Computer games have become one of the world’s leading cultural economies. Although they initially provoked distrust, especially because of fears about addiction, physical risks or violent content, today they are largely integrated into the lives of a majority of users, whether on a console or smartphone.
Logically, several creators have sought to try new ways to divert the playful dimension of the medium. Therefore, when we talk about serious games, we are referring to creations with challenges that are pedagogical, documentary or engaged. More broadly, some games take advantage of their popular potential to promote alternative social or political content.
The interactive exhibition- until the 23 of February, Games And Politics, brings together 18 computer games created in the last fifteen years and with explicitly political and social content. Visitors are invited to play all games on tablets, computers or smartphones incorporated into the exhibition. They are grouped around six themes: migration, media, war, public opinion, power and gender identity.
Through them, the exhibition invites visitors to reconsider the thought-provoking potential of the video game: what would you do if you had to control a border crossing? Survive in the ruins of a civil war? Govern a country? Follow hormonal treatment for a sex change?
This presentation of social issues, as well as the ability to make political decisions and defend opinions in the
games, represents a reversal within the leisure industry.
Hosting of this project created by the Goethe Institute and the Karlsruhe Art and Media Centre (Zentrum für Kunst und Medien, Karlsruhe, ZKM) in an art centre makes us confront our position as spectators. This time, the exhibition will only work if we actively participate in it: role playing is essential for the content to make sense. Whether it’s computer games or fine arts, even if the mediums are clearly different, the issues largely overlap.
GAMES AND POLITICS is a project created by the Goethe Institute in collaboration with the ZKM / Zentrum für
Kunst und Medien (art and media centre) in Karlsruhe.
The video game is now the most popular medium for people under 25, yet it is treated in a moralistic way by mainstream media, seems absent from school curricula and remains the poor relation of media education. This while he raises crucial questions about representations of gender, relationship to the world, political models … Daniel Bonvoisin and Martin Culot return to these questions as well as their work of training educational actors on these hot topics
While video games have long since emerged from a niche cultural practice, more and more voices are emerging to criticize conservative content and an overly homogeneous industry of young heterosexual white men from privileged backgrounds. The game, a political issue?

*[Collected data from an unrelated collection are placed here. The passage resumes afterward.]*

(** C5, as the schema has it: [caused_by_event_id] is a foreign key to
    [event_store.event_id] and nothing more.  In every store the schema
    admits the causal parent of a stored event is a stored event; an insert
    whose parent is no stored event is refused and writes nothing, with
    ReferentialIntegrity when the same row without a parent is accepted.
    Neither the world nor the tick of the parent is checked. *)
Theorem caused_by_references_stored_event (db : DB) :
  reachable db ->
  (forall e p, In e (event_store db) ->
     EventStore.caused_by_event_id e = Some p ->
     exists parent, In parent (event_store db)
                    /\ EventStore.event_id parent = p)
  /\ (forall e k, EventStore.caused_by_event_id e = Some k ->
        ~ In k (EventStore.event_id e :: event_ids db) ->
        (exists err, execute db (InsertEvent e) = Err err)
        /\ after db (InsertEvent e) = db
        /\ (forall db1,
              execute db (InsertEvent (EventStore.set_caused_by_event_id e None))
              = Ok db1 ->
              execute db (InsertEvent e)
              = Err (ReferentialIntegrity "event_store.caused_by_event_id"))).
Proof.
  intros Hr. apply reachable_valid in Hr. destruct Hr. split.
  - intros e p He Hp. unfold fk_null in *.
    rewrite Forall_forall in fk_events_caused_by0.
    specialize (fk_events_caused_by0 e He p Hp). unfold event_ids in *.
    apply in_map_iff in fk_events_caused_by0.
    destruct fk_events_caused_by0 as [parent [E Hin]]. now exists parent.
  - intros e k Hk Hn. cbn [execute].
    destruct (insert_event_refused_dangling db e k Hk Hn) as [[err He] Hri].
    split; [now exists err|]. split; [|exact Hri].
    eapply after_refused. cbn [execute]. exact He.
Qed.

Lemma db_forward_cause_reachable : reachable Examples.db_forward_cause.
Proof.
  apply (history_reachable Examples.store_forward_cause Examples.db_forward_cause).
  reflexivity.
Qed.

Lemma caused_by_references_stored_event_witness :
  (exists parent, In parent (event_store Examples.db_forward_cause)
                  /\ EventStore.event_id parent = 101%N)
  /\ execute Examples.db_forward_cause (InsertEvent Examples.event_orphan)
     = Err (ReferentialIntegrity "event_store.caused_by_event_id").
Proof.
  destruct (caused_by_references_stored_event Examples.db_forward_cause
              db_forward_cause_reachable) as [H1 H2].
  split.
  - apply (H1 Examples.event_early); [now left | reflexivity].
  - eapply (H2 Examples.event_orphan 999%N).
    + reflexivity.
    + cbn. intros [H|[H|[H|[]]]]; discriminate H.
    + reflexivity.
Defined.

(** The schema accepts an event at tick 1 whose causal parent is an event at
    tick 5. *)
Lemma cause_may_follow_effect :
  execute_all empty Examples.store_forward_cause = Ok Examples.db_forward_cause
  /\ In Examples.event_early (event_store Examples.db_forward_cause)
  /\ In Examples.event_late (event_store Examples.db_forward_cause)
  /\ EventStore.caused_by_event_id Examples.event_early
     = Some (EventStore.event_id Examples.event_late)
  /\ EventStore.tick Examples.event_early < EventStore.tick Examples.event_late.
Proof.
  split; [reflexivity|]. split; [now left|]. split; [right; now left|].
  split; [reflexivity|]. cbn. lia.
Qed.

(** ** Worlds *)

(** C7, as the schema has it: a world inserted without a status and a current
    tick has status CREATED and current tick 0; [status] is a [String(16)]
    column, and what every store the schema admits guarantees of a stored
    status is its width, not its membership in the four names. *)
Theorem world_defaults_and_status_width :
  (forall world_id name seed generator_version now,
      let w := World.new world_id name seed generator_version None None None now in
      World.status w = "CREATED" /\ World.current_tick w = 0)
  /\ (forall db, reachable db ->
      forall w, In w (worlds db) -> (String.length (World.status w) <= 16)%nat).
Proof.
  split; [intros; split; reflexivity|].
  intros db Hr w Hw. apply reachable_valid in Hr. destruct Hr.
  unfold typed in ty_worlds0. rewrite Forall_forall in ty_worlds0.
  apply ty_worlds0 in Hw. unfold World.well_typed in Hw.
  apply andb_true_iff in Hw. destruct Hw as [_ Hw]. now apply Nat.leb_le.
Qed.

Lemma db_bogus_reachable : reachable Examples.db_bogus.
Proof.
  apply (history_reachable [InsertWorld Examples.world_bogus] Examples.db_bogus).
  reflexivity.
Qed.

Lemma world_defaults_and_status_width_witness :
  (String.length (World.status Examples.world_bogus) <= 16)%nat.
Proof.
  exact (proj2 world_defaults_and_status_width Examples.db_bogus
           db_bogus_reachable Examples.world_bogus (or_introl eq_refl)).
Defined.

(** The schema accepts a world with the status BOGUS. *)
Lemma world_status_unconstrained :
  execute empty (InsertWorld Examples.world_bogus) = Ok Examples.db_bogus
  /\ In Examples.world_bogus (worlds Examples.db_bogus)
  /\ ~ In (World.status Examples.world_bogus) statuses.
Proof.
  split; [reflexivity|]. split; [now left|].
  cbn. intros [H|[H|[H|[H|[]]]]]; discriminate H.
Qed.

(** ** Relationships *)

(** C8: the key of a relationship is the ordered triple
    [(world_id, a_agent_id, b_agent_id)].  Where a row from [a] to [b] is
    stored, the row from [b] to [a], with whatever attribute values, is
    accepted when that key is free; it is added as it is, and the row from
    [a] to [b] stays as it is. *)
Theorem relationship_is_directed (db : DB) (r1 r2 : Relationship.t) :
  reachable db ->
  In r1 (relationships db) ->
  Relationship.world_id r2 = Relationship.world_id r1 ->
  Relationship.a_agent_id r2 = Relationship.b_agent_id r1 ->
  Relationship.b_agent_id r2 = Relationship.a_agent_id r1 ->
  Relationship.a_agent_id r1 <> Relationship.b_agent_id r1 ->
  Relationship.well_typed r2 = true ->
  ~ In (Relationship.pk r2) (map Relationship.pk (relationships db)) ->
  Relationship.pk r2 <> Relationship.pk r1
  /\ execute db (InsertRelationship r2) = Ok (after db (InsertRelationship r2))
  /\ relationships (after db (InsertRelationship r2)) = r2 :: relationships db
  /\ In r1 (relationships (after db (InsertRelationship r2)))
  /\ In r2 (relationships (after db (InsertRelationship r2))).
Proof.
  intros Hr H1 Ew Ea Eb Hab Ht Hn. apply reachable_valid in Hr. destruct Hr.
  unfold fk in *.
  rewrite Forall_forall in fk_relationships_world0, fk_relationships_a0,
    fk_relationships_b0.
  assert (E : insert_relationship db r2
              = Ok (mkDB (worlds db) (world_tiles db) (world_maps db) (agents db)
                      (r2 :: relationships db) (event_store db) (snapshots db)
                      (agent_snapshots db))).
  { unfold insert_relationship. rewrite Ht.
    apply (not_mem_In eqb3 eqb3_eq) in Hn. rewrite Hn.
    rewrite Ew, Ea, Eb.
    rewrite (proj2 (memN_In _ _) (fk_relationships_world0 r1 H1)).
    rewrite (proj2 (memN_In _ _) (fk_relationships_a0 r1 H1)).
    rewrite (proj2 (memN_In _ _) (fk_relationships_b0 r1 H1)).
    reflexivity. }
  unfold after. cbn [execute]. rewrite E. cbn.
  repeat split; auto.
  unfold Relationship.pk. intros [= _ Hc _]. congruence.
Qed.

Lemma db_directed_reachable : reachable Examples.db_directed.
Proof.
  apply (history_reachable Examples.store_directed Examples.db_directed).
  reflexivity.
Qed.

Lemma relationship_is_directed_witness :
  Relationship.pk Examples.relationCA <> Relationship.pk Examples.relationAC
  /\ execute Examples.db_directed (InsertRelationship Examples.relationCA)
     = Ok (after Examples.db_directed (InsertRelationship Examples.relationCA))
  /\ relationships
       (after Examples.db_directed (InsertRelationship Examples.relationCA))
     = Examples.relationCA :: relationships Examples.db_directed
  /\ In Examples.relationAC
       (relationships
          (after Examples.db_directed (InsertRelationship Examples.relationCA)))
  /\ In Examples.relationCA
       (relationships
          (after Examples.db_directed (InsertRelationship Examples.relationCA))).
Proof.
  apply (relationship_is_directed Examples.db_directed Examples.relationAC
           Examples.relationCA).
  - exact db_directed_reachable.
  - now left.
  - reflexivity.
  - reflexivity.
  - reflexivity.
  - discriminate.
  - reflexivity.
  - cbn. intros [H|[]]. discriminate H.
Defined.

(** ** What a statement does to a stored event *)













(** ** Deleting a world *)

Lemma filter_all {A : Type} (p : A -> bool) (l : list A) :
  (forall r, In r l -> p r = true) -> filter p l = l.
Proof.
  induction l as [|r l IH]; simpl; intros H; [reflexivity|].
  rewrite (H r) by now left. f_equal. apply IH. intros; apply H; now right.
Qed.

A round table of Belgian game designers to question the political ideas, the genres, the industry and the rights of its workers, the equality, its representations.
For more information regarding the program, please visit their website.
– Free entrance from Tuesday to Saturday, from 11AM to 6PM – Mediation every Wednesday afternoon and Saturdays
Jeanette Neustadt (Goethe-institut)
In 2016, Dr. Jeannette Neustadt-Grusche, created the exhibition «Games and Politcs», exhibition of the Goethe-Institut and ZKM, which has been tourned in more than fifteen countries ever since.
She works at the Goethe-Institut in Munich as Head of Touring Exhibitions, Observer of the German Cultural Scene, and Exhibition Consultant for the Goethe Institutes around the world. She has published the catalog «Games and Politics» in 2016 as well as «Ökonomische Ästhetik und Markenkult» (2011) with transcript Verlag editions.
Stephan Schwingeler (ZKM),
Stephan Schwingeler, born in 1979 in Dortmund, is an art historian and media specialist. Since 2018, he is a Professor of Media Sciences at the University of Applied Sciences and Arts Hildesheim, Holzminden and Göttingen. His areas of research include video games. He is one of the most important pioneers at an international level of games studies, in which they are considered a relevant art form. In 2013, he got his doctorate thanks to his thesis on the artistic modifications of video games. He has organized numerous exhibitions and written publications on the subject.
Julien Annart (FOr’J),
Seconded to FOr’J, Julien Annart is the creator of the first Belgian exhibition space dedicated to video games, trainer and author of a manual in video game pedagogy, columnist with RTBF, organizer of the Belgian festival of professionals of the video game industry and regularly requested by the Walloon Region and the Wallonia-Brussels Federation on these issues.